How is Unbound different from SAST, DAST, and traditional AppSec tools?

SAST and DAST inspect code and running applications for vulnerabilities. They are necessary, and they do not solve agent security. The gap is temporal and behavioral. SAST runs after code is committed. DAST runs against an application in a test environment. Both miss the window in which an AI coding agent, acting autonomously with developer credentials, can install a malicious package, leak an API key, or execute a destructive shell command. AASB operates during the act. Unbound's controls evaluate agent actions at runtime, at the endpoint, before any code is produced or any command is run.
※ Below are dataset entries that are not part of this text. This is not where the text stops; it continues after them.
Definition dnf_display (dnf : Dnf) : list Z :=
  match dnf with
  | [conjunction] => conjunction_display conjunction
  | _ =>
      join (bytes " or ") ((fun conjunction =>
        match conjunction with
        | [_] => conjunction_display conjunction
        | _ => bytes "(" ++ conjunction_display conjunction ++ bytes ")"
        end) <$> dnf)
  end.

#[export] Instance marker_value_extra_eq_dec : EqDecision MarkerValueExtra.
Proof. solve_decision. Defined.

Section Contents.
Context {RV : RangeOps Version} {RS : RangeOps (list Z)}.

(** [Display for MarkerTreeContents]. *)
Definition contents_display {C : Type} (tree : NodeId) : M C (list Z) :=
  if node_is_false tree then ret (bytes "python_version < '0'")
  else let! dnf := to_dnf tree in ret (dnf_display dnf).

Definition try_to_string {C : Type} (tree : NodeId) : M C (option (list Z)) :=
  if node_is_true tree then ret None else let! text := contents_display tree in ret (Some text).

(** ** The extra of a marker *)

(** [matches!(expression, MarkerExpression::Extra { operator: ExtraOperator::Equal, .. })], with the name. *)
Definition equal_extra (expr : MarkerExpression) : option MarkerValueExtra :=
  match expr with ExprExtra name ExtraEqual => Some name | _ => None end.

(** The first such expression of each conjunction, if they are all the same; [extra] is the one so far. *)
Fixpoint common_extra (dnf : Dnf) (extra : option MarkerValueExtra) : option MarkerValueExtra :=
  match dnf with
  | [] => extra
  | conjunction :: dnf' =>
      found ← head (omap equal_extra conjunction);
      match extra with
      | Some name => if decide (name = found) then common_extra dnf' extra else None
      | None => common_extra dnf' (Some found)
      end
  end.

Definition top_level_extra {C : Type} (tree : NodeId) : M C (option MarkerExpression) :=
  let! dnf := to_dnf tree in ret ((fun name => ExprExtra name ExtraEqual) <$> common_extra dnf None).

Definition into_extra (name : MarkerValueExtra) : option (list Z) :=
  match name with ExtraValid extra => Some extra | ExtraArbitrary _ => None end.

Definition top_level_extra_name {C : Type} (tree : NodeId) : M C (option (list Z)) :=
  let! st := get_interner in
  let! k := lift_option (kind (nodes st) tree) in
  let slow :=
    let! found := top_level_extra tree in
    match found with
    | None => ret None
    | Some (ExprExtra name _) => ret (into_extra name)
    | Some _ => lift_option None
    end in
  match k with
  | KindExtra name high low => if node_is_true (edge high low true) then ret (Some name) else slow
  | _ => slow
  end.
End Contents.
Definition call_operands (c : Call) : list NodeId :=
  match c with
  | CallExpression _ => []
  | CallNegate i | CallIsUnreachable i | CallSimplify i _ _ | CallComplexify i _ _ | CallSimplifyExtras i _
  | CallSimplifyNotExtras i _ | CallWithoutExtras i | CallOnlyExtras i | CallToDnf i | CallTryToString i
  | CallTopLevelExtraName i => [i]
  | CallAnd i j | CallOr i j | CallImplies i j | CallIsDisjoint i j | CallRestrict i j => [i; j]
  | CallResolveExtras i known => i :: known.*2
  | CallResolveExtrasWithBounds i known => i :: known.*2.*1 ++ known.*2.*2
  end.

(** The references that a call returns; a query returns none. *)
Definition call_run (c : Call) : M () (list NodeId) :=
  match c with
  | CallExpression e => let! r := tree_expression e in ret [r]
  | CallNegate i => ret [tree_negate i]
  | CallAnd i j => let! r := tree_and i j in ret [r]
  | CallOr i j => let! r := tree_or i j in ret [r]
  | CallImplies i j => let! r := tree_implies i j in ret [r]
  | CallIsDisjoint i j => let! _ := tree_is_disjoint i j in ret []
  | CallIsUnreachable i => let! _ := tree_is_unreachable i in ret []
  | CallRestrict i j => let! r := tree_restrict i j in ret [r]
  | CallSimplify i lo up => let! r := tree_simplify_python_versions i lo up in ret [r]
  | CallComplexify i lo up => let! r := tree_complexify_python_versions i lo up in ret [r]
  | CallSimplifyExtras i extras => let! r := simplify_extras i extras in ret [r]
  | CallSimplifyNotExtras i is_extra => let! r := simplify_not_extras_with i is_extra in ret [r]
  | CallWithoutExtras i => let! r := tree_without_extras i in ret [r]
  | CallOnlyExtras i => let! r := tree_only_extras i in ret [r]
  | CallResolveExtras i known => let! r := tree_resolve_extras i known in ret [r]
  | CallResolveExtrasWithBounds i known => let! r := tree_resolve_extras_with_bounds i known in ret [r.1; r.2]
  | CallToDnf i => let! _ := to_dnf i in ret []
  | CallTryToString i => let! _ := try_to_string i in ret []
  | CallTopLevelExtraName i => let! _ := top_level_extra_name i in ret []
  end.

(** The calls that extract a cover, which may panic. *)
Definition extracts (c : Call) : bool :=
  match c with CallToDnf _ | CallTryToString _ | CallTopLevelExtraName _ => true | _ => false end.

(** Expressions come from the parser; the versions of bounds are ones that the parser returns. *)
Definition bounds_ok (lower upper : Bound) : Prop :=
  Forall comparable (bound_values lower) /\ Forall comparable (bound_values upper).

Definition call_ok (c : Call) : Prop :=
  match c with
  | CallExpression e => expression_ok e
  | CallSimplify _ lower upper | CallComplexify _ lower upper => bounds_ok lower upper
  | _ => True
  end.

(** ** Steps *)

Record ApiState : Type := mkApiState {
  api_interner : Interner;
  api_issued : list NodeId
}.

Definition api_init : ApiState := mkApiState interner_new [NODE_TRUE; NODE_FALSE].

Inductive api_step : ApiState -> ApiState -> Prop :=
| api_call c st issued st' out :
    call_ok c -> (forall i, i ∈ call_operands c -> i ∈ issued) ->
    call_run c (st, tt) = Some (out, (st', tt)) ->
    api_step (mkApiState st issued) (mkApiState st' (out ++ issued)).

Inductive api_reachable : ApiState -> Prop :=
| api_reachable_init : api_reachable api_init
| api_reachable_step s s' : api_reachable s -> api_step s s' -> api_reachable s'.

(** What every reachable state satisfies. *)
Record api_ok (s : ApiState) : Prop := {
  api_ok_interner : interner_ok (api_interner s);
  api_ok_issued : forall i, i ∈ api_issued s -> node_valid (nodes (api_interner s)) i
}.

(** ** Facts *)

Context {LV : RangeLaws version_cmp_slow} {LS : RangeLaws string_cmp}.

(** The trivial local state. *)
Notation no_local := (fun (_ : ()) (_ : list Node) => True).

#[export] Instance no_local_invariant : LocalInvariant no_local.
Proof. by intros c table table'. Qed.

(** A call that returns one reference. *)
Lemma call_one (m : M () NodeId) s P :
  runs no_local m s P -> (forall r table, P r table -> node_valid table r) ->
  runs no_local (let! r := m in ret [r]) s (fun out table => forall i, i ∈ out -> node_valid table i).
Proof.
  intros Hm HP. eapply runs_bind; [exact Hm|]. intros r s' Hs' Hp Hr. apply runs_ret; [done|].
  intros i ->%list_elem_of_singleton. by apply HP.
Qed.

(** A query. *)
Lemma call_none {A : Type} (m : M () A) s P :
  runs no_local m s P ->
  runs no_local (let! _ := m in ret []) s (fun out table => forall i, i ∈ out -> node_valid table i).
Proof.
  intros Hm. eapply runs_bind; [exact Hm|]. intros r s' Hs' Hp _. apply runs_ret; [done|]. by intros i ?%elem_of_nil.
Qed.

Lemma call_runs c s :
  extracts c = false -> state_ok no_local s -> call_ok c -> (forall i, i ∈ call_operands c -> node_valid (nodes s.1) i) ->
  runs no_local (call_run c) s (fun out table => forall i, i ∈ out -> node_valid table i).
Proof.
  intros Hx Hs Hc Hop.
  destruct c as [e|i|i j|i j|i j|i j|i|i j|i lo up|i lo up|i ex|i ex|i|i|i known|i known|i|i|i]; try done; cbn in Hc, Hop |- *;
    try (assert (Hi : node_valid (nodes s.1) i) by (apply Hop; set_solver));
    try (assert (Hj : node_valid (nodes s.1) j) by (apply Hop; set_solver)).
  - eapply call_one; [by apply (expression_runs no_local)|]. by intros r table [H _].
  - apply runs_ret; [done|]. intros k ->%list_elem_of_singleton. by apply not_valid.
  - eapply call_one; [by apply (tree_and_runs no_local)|]. by intros r table (_ & _ & [H _ _]).
  - eapply call_one; [by apply (tree_or_runs no_local)|]. by intros r table [H _ _].
  - eapply call_one; [by apply (tree_implies_runs no_local)|]. by intros r table [H _].
  - eapply call_none. by apply (tree_is_disjoint_runs no_local).
  - eapply call_none. by apply (tree_is_unreachable_runs no_local).
  - eapply call_one; [by apply (restrict_runs no_local)|]. intros r table [[_ H _] _ _]. exact H.
  - destruct Hc as [Hlo Hup]. eapply call_one; [by apply simplify_python_versions_runs|]. by intros r table [[_ H _] _].
  - destruct Hc as [Hlo Hup]. eapply call_one; [by apply (complexify_python_versions_runs no_local)|]. by intros r table [H _].
  - eapply call_one; [by apply (simplify_extras_runs no_local)|]. by intros r table [[_ H _] _].
  - eapply call_one; [by apply (simplify_extras_runs no_local)|]. by intros r table [[_ H _] _].
  - eapply call_one; [by apply (without_extras_runs no_local)|]. intros r table [[_ H _] _ _ _]. exact H.
  - eapply call_one; [by apply (only_extras_runs no_local)|]. intros r table [[_ H _] _ _]. exact H.
  - eapply call_one; [apply (tree_resolve_extras_runs no_local); [done..|]|].
    + apply Forall_forall. intros [k v] Hin. cbn. apply Hop. rewrite elem_of_cons. right.
      apply list_elem_of_fmap. by exists (k, v).
    + intros r table H. apply H.
  - eapply runs_bind; [apply (tree_resolve_extras_with_bounds_runs no_local); [done..|]|].
    + apply Forall_forall. intros [k [lo up]] Hin. cbn. split; apply Hop; rewrite elem_of_cons, elem_of_app; right;
        [left|right]; rewrite <- list_fmap_compose; apply list_elem_of_fmap; by exists (k, (lo, up)).
    + intros [lo up] s' Hs' Hp Hb. apply runs_ret; [done|]. cbn.
      intros k [->|[->|?%elem_of_nil]%elem_of_cons]%elem_of_cons; [apply Hb|apply Hb|done].
Qed.

(** Extractions that return keep the state well-formed. *)
Lemma outcome_bind_unit {A B : Type} (m : M () A) (k : A -> M () B) s :
  outcome no_local False m s (fun _ _ => True) ->
  (forall a s', state_ok no_local s' -> nodes s.1 `prefix_of` nodes s'.1 -> outcome no_local False (k a) s' (fun _ _ => True)) ->
  outcome no_local False (let! a := m in k a) s (fun _ _ => True).
Proof.
  unfold outcome, bind. destruct (m s) as [[a s']|]; [|done]. intros (H1 & H2 & _) Hk. cbn [mbind option_bind].
  specialize (Hk a s' H1 H2). destruct (k a s') as [[b s'']|]; [|done]. destruct Hk as (K1 & K2 & _).
  split_and!; [done|by transitivity (nodes s'.1)|done].
Qed.

Lemma outcome_ret_unit {A : Type} (a : A) s : state_ok no_local s -> outcome no_local False (ret a) s (fun _ _ => True).
Proof. intros Hs. unfold outcome. cbn. by split_and!. Qed.

Lemma outcome_lift_unit {A : Type} (o : option A) s : state_ok no_local s -> outcome no_local False (lift_option o) s (fun _ _ => True).
Proof. intros Hs. unfold outcome, lift_option. destruct o; cbn; [by split_and!|tauto]. Qed.

Lemma outcome_interner_unit s : state_ok no_local s -> outcome no_local False get_interner s (fun _ _ => True).
Proof. intros Hs. unfold outcome. cbn. by split_and!. Qed.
Think of the relationship the way you think about CASB versus antivirus: different layers of the stack, both needed, neither a substitute for the other.
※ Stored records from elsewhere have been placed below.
(** ** Instances *)

#[export] Instance gmap_concurrent (K : Type) `{Countable K} : ConcurrentMap K := {|
  cmap := gmap K;
  cmap_new := fun _ => ∅;
  cmap_get := fun _ m k => m !! k;
  cmap_insert := fun _ m k a => (<[k := a]> m, m !! k);
  cmap_try_insert := fun _ m k a => match m !! k with Some b => inr b | None => inl (<[k := a]> m) end;
  cmap_remove := fun _ m k => (delete k m, m !! k);
|}.

#[export] Instance gmap_concurrent_laws (K : Type) `{Countable K} : ConcurrentMapLaws K.
Proof.
  split; intros; cbn in *; try done.
  - by rewrite lookup_insert_eq.
  - by rewrite lookup_insert_ne.
  - by case_match; simplify_eq.
  - by case_match; simplify_eq.
  - by rewrite lookup_delete_eq.
  - by rewrite lookup_delete_ne.
Qed.

(** A notification counts the calls of [notify_waiters], and a future keeps the count at its creation. *)
#[export] Instance counting_notify : NotifyOps := {|
  Notify := nat;
  Notified := nat;
  notify_new := O;
  notify_notified := fun n => (n, n);
  notify_waiters := S;
  notified_ready := fun n f => (f <? n)%nat;
|}.

#[export] Instance counting_laws : NotifyLaws.
Proof.
  split; cbn.
  - intros n _. apply Nat.ltb_irrefl.
  - done.
  - intros n f Hf. apply Nat.leb_le.
    induction Hf; cbn in *; lia.
Qed.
How is Unbound different from the built-in safety controls in Claude Code, Cursor, and other agents?

Built-in agent controls are per-tool, inconsistent, and developer-controlled. Every agent has its own warnings, its own permission prompts, and its own settings file. A developer can disable them. A security team cannot centrally enforce them, cannot audit them, and cannot see what the developer actually approved. Unbound replaces that patchwork with a single, centrally defined policy that every agent respects. The policies are consistent across Claude Code, Cursor, Codex, Windsurf, and the rest. Enforcement is not advisory. Unbound can block an action, not just warn, and approvals route to a security reviewer rather than to the developer who is trying to ship code in the next five minutes.
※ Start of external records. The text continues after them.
(* ===== verification/OnceMapSystem.v ===== *)
(** * Systems of tasks that share a [RegisteredOnceMap]

    The invariant of the reachable systems: the calls are where they should be, a suspended call is
    going to be notified, and a job is started by one call. *)

From stdpp Require Import base list option.
From S2P Require Import Prelude OnceMap OnceMapFacts.

(** ** Counting *)

Lemma filter_length_insert {A : Type} (P : A -> Prop) `{forall x, Decision (P x)} (l : list A) i x y :
  l !! i = Some x -> ~ P x ->
  length (filter P (<[i := y]> l)) = (length (filter P l) + if decide (P y) then 1 else 0)%nat.
Proof.
  intros Hi Hx. pose proof (lookup_lt_Some _ _ _ Hi) as Hlt. rewrite insert_take_drop by done.
  rewrite <- (take_drop_middle l i x Hi) at 3. rewrite !list.filter_app, !length_app, !list.filter_cons.
  rewrite (decide_False _ _ Hx). destruct (decide (P y)); cbn; lia.
Qed.

Lemma filter_length_insert_same {A : Type} (P : A -> Prop) `{forall x, Decision (P x)} (l : list A) i x y :
  l !! i = Some x -> (P x <-> P y) -> length (filter P (<[i := y]> l)) = length (filter P l).
Proof.
  intros Hi Hxy. pose proof (lookup_lt_Some _ _ _ Hi) as Hlt. rewrite insert_take_drop by done.
  rewrite <- (take_drop_middle l i x Hi) at 3. rewrite !list.filter_app, !length_app, !list.filter_cons.
  destruct (decide (P y)), (decide (P x)); cbn; tauto || lia.
Qed.

Section Systems.
Context {K V : Type} `{EqDecision K} {C : ConcurrentMap K} {CL : ConcurrentMapLaws K}.
Context {N : NotifyOps} {NL : NotifyLaws}.

Notation at_key s k := (cmap_get (items s) k).

(** ** Suspended calls *)

(** The key, the notification and the future that a call is about to await, or awaits. *)
Definition awaiting (at_ : Position K V) : option (K * nat * Notified) :=
  match at_ with
  | AtAwait _ k n f | AtRead (Waiting _) (ReadCheck _ k n f) => Some (k, n, f)
  | _ => None
  end.

Definition wake_pending (s : OnceMap K V) (k : K) (n : nat) (f : Notified) : Prop :=
  at_key s k = Some (Waiting n) \/ exists nt, notifies s !! n = Some nt /\ notified_ready nt f = true.

(** ** Calls that start a job *)

(** The key of the job that a call was told to start. *)
Definition starts (t : Task K V) : option K :=
  match task_call t, task_at t with
  | CallRegister k, Returned (AnswerBool true) => Some k
  | CallRegisterEntry k, (Returned (RegistrationNew _) | Dropped (Returned (RegistrationNew _))) => Some k
  | CallRegisterOrWait k, Returned (AnswerOption None) => Some k
  | _, _ => None
  end.

Definition starters (s : System K V) (k : K) : nat :=
  length (filter (fun t => starts t = Some k) (tasks s)).

Definition starters_ok (value : option OnceValue) (count : nat) : Prop :=
  match value with
  | None => count = O
  | Some (Waiting _) => count = 1%nat
  | Some (Filled _) => (count <= 1)%nat
  end.

(** ** The invariant *)

Record system_ok (s : System K V) : Prop := {
  system_map : map_ok (shared s) (submitted s);
  system_tasks t task : tasks s !! t = Some task ->
    position_ok (shared s) (submitted s) (task_call task) (task_at task);
  system_wake t task k n f : tasks s !! t = Some task -> awaiting (task_at task) = Some (k, n, f) ->
    wake_pending (shared s) k n f \/ exists t' task', tasks s !! t' = Some task' /\ task_at task' = AtNotify n;
  system_starters k : starters_ok (at_key (shared s) k) (starters s k);
}.

(** What a step does to the values of the keys. *)
Inductive step_effect (s : OnceMap K V) (call : OnceCall K V) : Position K V -> OnceMap K V -> Prop :=
  | effect_none next s' : items s' = items s -> starts (mkTask call next) = None -> step_effect s call next s'
  | effect_register k next s' :
      at_key s k = None -> items s' = (cmap_insert (items s) k (Waiting (length (notifies s)))).1 ->
      starts (mkTask call next) = Some k -> step_effect s call next s'
  | effect_done k v next s' c :
      call = CallDone k v -> cells s' !! c = Some (Some v) -> items s' = (cmap_insert (items s) k (Filled c)).1 -> starts (mkTask call next) = None ->
      (forall n, at_key s k = Some (Waiting n) -> next = AtNotify n) -> step_effect s call next s'.

Lemma try_insert_waiting_cases (s : OnceMap K V) k :
  match at_key s k with
  | Some value => try_insert_waiting s k = (Some value, s)
  | None => exists s', try_insert_waiting s k = (None, s') /\
      items s' = (cmap_insert (items s) k (Waiting (length (notifies s)))).1
  end.
Proof.
  unfold try_insert_waiting. destruct (at_key s k) as [value|] eqn:Ek.
  - by rewrite (cmap_try_insert_present _ _ _ value).
  - rewrite cmap_try_insert_absent by done. eexists. split; [done|]. done.
Qed.

Lemma start_call_effect (s : OnceMap K V) sub call next s' :
  position_ok s sub call (AtStart call) -> start_call s call = (next, s') -> step_effect s call next s'.
Proof.
  intros (_ & _ & _ & Hr) Es. destruct call as [k|k|k|k|k|k v|k|k]; cbn [start_call] in Es.
  1,2,4: pose proof (try_insert_waiting_cases s k) as Hc; unfold register_entry, register, register_or_wait in Es;
    destruct (at_key s k) as [value|] eqn:Ek;
    [rewrite Hc in Es; try destruct value; simplify_eq; by apply effect_none|
     destruct Hc as (s0 & Hc & Hi); rewrite Hc in Es; simplify_eq; by apply (effect_register _ _ k)].
  - simplify_eq. by apply effect_none.
  - unfold wait_registered in Es. repeat case_match; simplify_eq; by apply effect_none.
  - unfold done, value_filled in Es. cbn in Es.
    pose proof (cmap_insert_old (items s) k (Filled (length (cells s)))) as Eo.
    destruct (cmap_insert (items s) k (Filled (length (cells s)))) as [m old] eqn:Ei. cbn in Eo. subst old.
    apply (effect_done _ _ k v _ _ (length (cells s))); [done|..].
    + repeat case_match; simplify_eq; cbn; by rewrite list_lookup_middle.
    + rewrite Ei. by repeat case_match; simplify_eq.
    + by repeat case_match; simplify_eq.
    + intros n Hn. rewrite Hn in Es. by simplify_eq.
  - unfold get in Es. repeat case_match; simplify_eq; by apply effect_none.
  - by destruct (Hr k).
Qed.

Lemma call_step_effect (s : OnceMap K V) sub call at_ next s' :
  position_ok s sub call at_ -> call_step s at_ = Some (next, s') -> step_effect s call next s'.
Proof.
  intros Hp Es. destruct at_ as [call'|value rnext|w k n|w k n f|w k n f|w k|n|value|answer|last|];
    cbn [call_step] in Es; try discriminate Es.
  - destruct Hp as (-> & Hp). eapply start_call_effect; [|by injection Es]. by split.
  - injection Es as <- <-. apply effect_none; [done|]. destruct Hp as (H1 & H2 & H3). destruct value as [m|c]; cbn in *.
    + destruct rnext as [w|w k n f]; cbn in *; [rewrite H2; by destruct w|by destruct call].
    + destruct H1 as (v & -> & _). cbn. destruct rnext as [[]|[]]; cbn; by destruct call.
  - unfold wait_pending in Es. destruct (notifies s !! n) as [nt|]; [|done]. cbn in Es. destruct (notify_notified nt).
    simplify_eq. apply effect_none; [done|by destruct call].
  - injection Es as <- <-. apply effect_none; [done|]. unfold wait_check. destruct (at_key s k); by destruct call.
  - unfold wait_await in Es. destruct (notifies s !! n) as [nt|]; [|done]. cbn in Es. destruct (notified_ready nt f); [|done].
    cbn in Es. simplify_eq. apply effect_none; [done|by destruct call].
  - injection Es as <- <-. apply effect_none; [done|]. unfold wait_final. destruct (at_key s k) as [[]|]; by destruct call.
  - unfold done_notify in Es. destruct (notifies s !! n); [|done]. cbn in Es. simplify_eq.
    apply effect_none; [done|by destruct call].
  - by destruct Hp.
Qed.

Lemma unfinished_starts (s : OnceMap K V) task r : call_step s (task_at task) = Some r -> starts task = None.
Proof. destruct task as [call at_]. by destruct call, at_. Qed.

(** ** The step of a call *)

Lemma starters_run (s : System K V) t task next shared' k :
  system_ok s -> tasks s !! t = Some task -> call_step (shared s) (task_at task) = Some (next, shared') ->
  starters_ok (at_key shared' k)
    (starters (mkSystem shared' (<[t := mkTask (task_call task) next]> (tasks s)) (submitted s)) k).
Proof.
  intros Hok Ht Es. pose proof (system_starters _ Hok k) as Hk.
  assert (Ht' : ~ starts task = Some k) by by rewrite (unfinished_starts _ _ _ Es).
  unfold starters. cbn. rewrite (filter_length_insert _ _ _ task) by done. fold (starters s k).
  destruct (call_step_effect _ _ _ _ _ _ (system_tasks _ Hok _ _ Ht) Es) as [next s' Hi Hs|k' next s' Hk' Hi Hs|k' v next s' c _ _ Hi Hs _];
    rewrite Hs, Hi.
  - rewrite decide_False by done. by rewrite Nat.add_0_r.
  - destruct (decide (k' = k)) as [->|Hne].
    + rewrite cmap_get_insert, decide_True by done. rewrite Hk' in Hk. cbn in *. lia.
    + rewrite cmap_get_insert_ne, decide_False by congruence. by rewrite Nat.add_0_r.
  - rewrite decide_False, Nat.add_0_r by done. destruct (decide (k' = k)) as [->|Hne].
    + rewrite cmap_get_insert. cbn. destruct (at_key (shared s) k) as [[]|]; cbn in Hk; lia.
    + by rewrite cmap_get_insert_ne.
Qed.
(** A pending notification stays pending, or the step of the call is about to notify, or notifies. *)
Lemma wake_evolves (s : OnceMap K V) sub call at_ next s' k n f :
  map_ok s sub -> position_ok s sub call at_ -> call_step s at_ = Some (next, s') ->
  waits_on s k n f -> wake_pending s k n f -> wake_pending s' k n f \/ next = AtNotify n.
Proof.
  intros Hok Hp Es (_ & nt & Hn & Hf & _) [Hk|(nt0 & Hn0 & Hr)].
  - destruct (call_step_effect _ _ _ _ _ _ Hp Es) as [next s' Hi _|k' next s' Hk' Hi _|k' v next s' c _ _ Hi _ Hd].
    + left. left. by rewrite Hi.
    + left. left. rewrite Hi, cmap_get_insert_ne; congruence.
    + destruct (decide (k' = k)) as [->|Hne]; [right; by apply Hd|].
      left. left. by rewrite Hi, cmap_get_insert_ne.
  - left. right. assert (nt0 = nt) as -> by congruence.
    destruct (step_evolves _ _ _ _ (call_step_ok _ _ _ _ _ Hok Hp Es)) as [_ _ E _]. cbn in E.
    destruct (E n nt Hn) as (nt' & Hn' & _ & H). destruct (H f Hf) as (_ & H' & _). eauto.
Qed.

Lemma awaiting_waits (s : OnceMap K V) sub call at_ k n f :
  position_ok s sub call at_ -> awaiting at_ = Some (k, n, f) -> waits_on s k n f.
Proof.
  intros Hp Ha. destruct at_ as [call'|[m|c] [w|w k' n' f']|w k' n'|w k' n' f'|w k' n' f'|w k'|n'|value|answer|last|];
    try done; cbn in Ha; simplify_eq; cbn in Hp; tauto.
Qed.

(** The call that notifies wakes the future. *)
Lemma notify_wakes (s : OnceMap K V) next s' k n f :
  waits_on s k n f -> call_step s (AtNotify n) = Some (next, s') -> wake_pending s' k n f.
Proof.
  intros (_ & nt & Hn & Hf & _) Es. cbn in Es. unfold done_notify in Es. rewrite Hn in Es. cbn in Es. simplify_eq.
  right. exists (notify_waiters nt). cbn. rewrite list_lookup_insert_eq by by eapply lookup_lt_Some.
  split; [done|]. by apply waiters_woken.
Qed.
How is AASB different from CASB?

CASB secures employee access to cloud applications: who can log into Salesforce, which files can leave Dropbox, which SaaS apps are approved for enterprise use. AASB secures agent access to tools, files, systems, and actions: which coding agents are running, what terminal commands they can execute, which MCP servers they can invoke, and what data they can send to which LLMs. The analogy matters because the control pattern is the same. A new class of non-human actor has gained broad access to enterprise resources, and the existing security stack has no native way to see or govern it. Unbound is applying the CASB playbook to agents, with discovery, assessment, and policy enforcement built for autonomy that didn't exist when the first CASBs were designed.

Deployment and Trust

How long does it take to deploy Unbound?

Deployment is measured in days for a full org rollout, minutes for an individual user. Unbound uses two entry points that can be staged independently. Native hooks at the coding agent account level are activated centrally from the Unbound dashboard and take effect for every user who signs in. The workstation-level agent is packaged as a simple script that the customer's MDM provider (JAMF, Intune, Kandji) deploys automatically across every laptop in scope. Security teams can start with discovery in read-only mode to get visibility first, then layer on policy enforcement once the baseline is understood. Developer workflows and productivity are unaffected throughout. The 30-day Pro trial requires no credit card, no sales call, and no feature gating, which means a security lead can validate the product on their own environment before involving procurement.

Is Unbound SOC 2 compliant, and what is your data privacy posture?

Yes, Unbound AI is SOC 2 compliant and available on AWS Marketplace. On data privacy, three commitments. No source code leaves the developer environment. Analytics run in-memory with no persistent storage of prompt content unless an admin explicitly enables logging. Enterprise customers can route sensitive requests to private LLMs in Google Vertex AI, AWS Bedrock, or confidential computing infrastructure rather than external providers. Authentication integrates with enterprise identity systems via SAML, OIDC, and SCIM, so access control follows the same directory your other security tools already do. For regulated industries or environments with strict data residency requirements, Unbound's architecture is designed so the bulk of runtime governance happens at the endpoint, not in Unbound's cloud.